## ASSIGNED TASK
Your answer should consist of the lines holding "auto", copied from the material below.

## RECORDS FOR THIS TASK
● ● ● ●
Hypothesis le_total : forall a b, le a b = false -> le b a = true.

Lemma insert_by_sorted (x : A) (l : list A) :
  Sorted (fun a b => le a b = true) l ->
  Sorted (fun a b => le a b = true) (insert_by le x l).
Proof.
  induction 1 as [|y l Hl IH Hhd]; cbn.
  - repeat constructor.
  - destruct (le x y) eqn:Hxy.
    + repeat constructor; assumption.
    + constructor; [exact IH|].
      destruct l as [|z l]; cbn.
      * constructor. apply le_total. assumption.
      * destruct (le x z); constructor.
        -- apply le_total. assumption.
        -- inversion Hhd. assumption.
Qed.

Lemma order_by_sorted (l : list A) :
  Sorted (fun a b => le a b = true) (order_by le l).
Proof.
  induction l as [|x l IH]; cbn; [constructor|].
  apply insert_by_sorted. exact IH.
Qed.

End OrderByFacts.

Lemma Forall_update_row {A : Type} (P : A -> Prop) (rows : list A) (i : nat)
      (r : A) :
  Forall P rows -> P r -> Forall P (update_row i r rows).
Proof.
  intros Hrows Hr. revert i.
  induction Hrows as [|r0 rows H0 Hrows IH]; intros [|i]; cbn;
    constructor; auto.
Qed.

Lemma length_update_row {A : Type} (rows : list A) (i : nat) (r : A) :
  List.length (update_row i r rows) = List.length rows.
Proof.
  revert i. induction rows as [|r0 rows IH]; intros [|i]; cbn; auto.
Qed.

(** ** Invariants of the tables *)

Section TableInvariants.

Variable analyzer : string -> list string.

Lemma keeps_records_refl (w : World) : keeps_records w w.
Proof.
  repeat split.
  - exists []. rewrite app_nil_r. reflexivity.
  - intros i s Hs. exists s. auto.
Qed.

Lemma keeps_records_trans (w1 w2 w3 : World) :
  keeps_records w1 w2 -> keeps_records w2 w3 -> keeps_records w1 w3.
Proof.
  intros ((a1 & Hm1) & Hk1 & Hs1) ((a2 & Hm2) & Hk2 & Hs2). repeat split.
  - exists (a1 ++ a2). rewrite Hm2, Hm1, app_assoc. reflexivity.
  - congruence.
  - intros i s Hs. destruct (Hs1 i s Hs) as (s' & Hs' & H1 & H2 & H3 & H4).
    destruct (Hs2 i s' Hs') as (s'' & Hs'' & H1' & H2' & H3' & H4').
    exists s''. repeat split; congruence.
Qed.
● ● ● ●
## YOUR SOLUTION
    constructor; auto.
  revert i. induction rows as [|r0 rows IH]; intros [|i]; cbn; auto.
  - intros i s Hs. exists s. auto.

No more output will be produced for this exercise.